Design and Implementation Of An Efficient Relative Model in Cancer Disease Recognition

Design and Implementation Of An Efficient Relative Model in Cancer Disease Recognition

Vikas Tiwari1, Asst. Prof. T.D.Diwan2, Asst. Prof Rohit Miri3

1 Dr. CVRU Bilaspur, 2 Dr. CVRU Bilaspur, 3 Dr. CVRU Bilaspur

Abstract Cancer is a major public health problem in the India and many other parts of the world. Most of deaths in the India are due to cancer. In present time it is very difficult to identify relative patterns in cancer disease.

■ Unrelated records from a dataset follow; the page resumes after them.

(** C1.  [compute_ba_tph_bal] completes on every list whose diameters do not
    exceed the sentinel 9999.  Whenever it completes, it has changed nothing
    but [bal], [bal_sw] and [bal_hw]; every tree holds in [bal] the sum of
    the basal areas of the trees of strictly greater diameter, and every
    softwood holds in [bal_sw] that sum over the softwoods; so two trees of
    equal diameter hold the same [bal], and two softwoods of equal diameter
    the same [bal_sw]. *)
Theorem compute_ba_tph_bal_ties (s : STAND) :
  (Forall (fun t => Tree.dbh t <= 9999) (trees s) ->
     exists s', compute_ba_tph_bal s = Some s')
  /\ forall s', compute_ba_tph_bal s = Some s' ->
       Forall2 Aux.same_but_bal (trees s) (trees s')
       /\ (forall A, A ∈ trees s' ->
             Tree.bal A == Spec.ba_larger false (Tree.dbh A) (trees s')
             /\ (Tree.is_softwood A = true ->
                 Tree.bal_sw A == Spec.ba_larger true (Tree.dbh A) (trees s')))
       /\ (forall A B, A ∈ trees s' -> B ∈ trees s' -> Tree.dbh A == Tree.dbh B ->
             Tree.bal A == Tree.bal B
             /\ (Tree.is_softwood A = true -> Tree.is_softwood B = true ->
                 Tree.bal_sw A == Tree.bal_sw B)).
Proof.
  pose proof (compute_ba_tph_bal_ranked s) as Hc.
  split.
  - intros H9999.
    destruct (bal_list_total (Spec.ranked (trees s) true) [] bal_locals_init bal_inv_init)
      as [out Hout].
    + apply (ranked_sorted (trees s) true).
    + rewrite (ranked_perm (trees s) true). exact H9999.
    + rewrite (ranked_perm (trees s) true).
      eapply List.Forall_impl; [|exact H9999]. intros t Ht _. exact Ht.
    + rewrite Hout in Hc. destruct Hc as (s' & Hs' & _). eauto.
  - intros s' Hs'.
    destruct (Aux.bal_list bal_locals_init (Spec.ranked (trees s) true)) as [out|] eqn:Hout;
      [|congruence].
    destruct Hc as (s'' & Hs'' & Hlen & Hpos).
    assert (s'' = s') by congruence. subst s''. clear Hs''.
    destruct (bal_list_ranked (trees s) out Hout) as (HF & Hall).
    (* position by position *)
    assert (forall k t', trees s' !! k = Some t' ->
              exists t, trees s !! k = Some t /\ Aux.same_but_bal t t'
                /\ Tree.bal t' == Spec.ba_larger false (Tree.dbh t) (trees s)
                /\ (Tree.is_softwood t = true ->
                    Tree.bal_sw t' == Spec.ba_larger true (Tree.dbh t) (trees s))) as Hk.
    { intros k t' Hk.
      assert (k < length (trees s))%nat as Hklt
        by (rewrite <- Hlen; apply lookup_lt_Some in Hk; exact Hk).
      destruct (sort_indices_position (trees s) true k Hklt) as [p Hp].
      pose proof (Hpos p k Hp) as Hout_p. rewrite Hk in Hout_p. symmetry in Hout_p.
      pose proof (ranked_lookup _ _ _ _ Hp) as Hr.
      destruct (lookup_lt_is_Some_2 _ _ Hklt) as [t Ht]. rewrite Ht in Hr.
      exists t. split; [exact Ht|].
      split; [apply (Forall2_lookup_lr _ _ _ _ _ _ HF Hr Hout_p)|].
      apply (Hall p t t' Hr Hout_p). }
    assert (Forall2 Aux.same_but_bal (trees s) (trees s')) as Hsame.
    { apply Forall2_same_length_lookup_2; [symmetry; exact Hlen|].
      intros k t t' Ht Ht'. destruct (Hk k t' Ht') as (t0 & Ht0 & Hs0 & _).
      congruence. }
    assert (forall A, A ∈ trees s' ->
              Tree.bal A == Spec.ba_larger false (Tree.dbh A) (trees s')
              /\ (Tree.is_softwood A = true ->
                  Tree.bal_sw A == Spec.ba_larger true (Tree.dbh A) (trees s'))) as HA.
    { intros A HA. apply list_elem_of_lookup in HA as [k HkA].
      destruct (Hk k A HkA) as (t & Ht & Hs0 & Hb & Hbs).
      destruct (same_but_bal_fields t A Hs0) as (Hd & _ & Hsw).
      rewrite <- !(ba_larger_same_but_bal _ _ _ _ Hsame). rewrite Hd, Hsw.
      split; assumption. }
    split; [exact Hsame|]. split; [exact HA|].
    intros A B HinA HinB Hd.
    destruct (HA A HinA) as (HbA & HsA). destruct (HA B HinB) as (HbB & HsB).
    split.
    + rewrite HbA, HbB. rewrite (ba_larger_comp false _ _ _ Hd). reflexivity.
    + intros HswA HswB. rewrite (HsA HswA), (HsB HswB).
      rewrite (ba_larger_comp true _ _ _ Hd). reflexivity.
Qed.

This paper presents an automatic and effective approach to identify hidden pattern of cancer disease is proposed using data mining technique based on association rules (AR) and clustering with fuzzy set theory and full attention are given on confidentiality and secrecy of patients.

This is being achieved through rigorous experimental design and in-depth quantitative studies. The expected outcome is the development of panels of biomarkers that will allow early detection of cancer and prediction of the probable response to therapy. Achieving these objectives requires high-quality specimens with well-matched controls, reagent resources, and an efficient process to confirm discoveries through independent validation studies

Index Terms Fuzzy Set Theory, Clustering, association rule, point energy, cluster energy.

1. INTRODUCTION

   Cancer is a class of diseases characterized by out-of-control cell growth. Cancer harms the body when damaged cells divide uncontrollably to form lumps or masses of tissue called tumors (except in the case of leukemia where cancer prohibits normal blood function by abnormal cell division in the blood stream). Tumors can grow and interfere with the digestive, nervous, and circulatory systems and they can release hormones that alter body function. Tumors that stay in one spot and demonstrate limited growth are generally considered to be benign.

   There are over 100 different types of cancer, and each is classified by the type of cell that is initially affected.

   More dangerous, or malignant, tumors form when two things occur:

   1. a cancerous cell manages to move throughout the body using the blood or lymph systems, destroying healthy tissue in a process called invasion

   2. that cell manages to divide and grow, making new blood vessels to feed itself in a process called angiogenesis.

   Many things are known to increase the risk of cancer, including tobacco use, dietary factors, certain infections, exposure to radiation, lack of physical activity, obesity, and environmental pollutants.These factors can directly damage genes or combine with existing genetic faults within cells to cause cancerous mutations.Approximately 510% of cancers can be traced directly to inherited genetic defects.Many cancers could be prevented by not smoking, eating more vegetables, fruits and whole grains, eating less meat and refined carbohydrates, maintaining a healthy

   weight, exercising, minimizing sunlight exposure, and being vaccinated against some infectious diseases.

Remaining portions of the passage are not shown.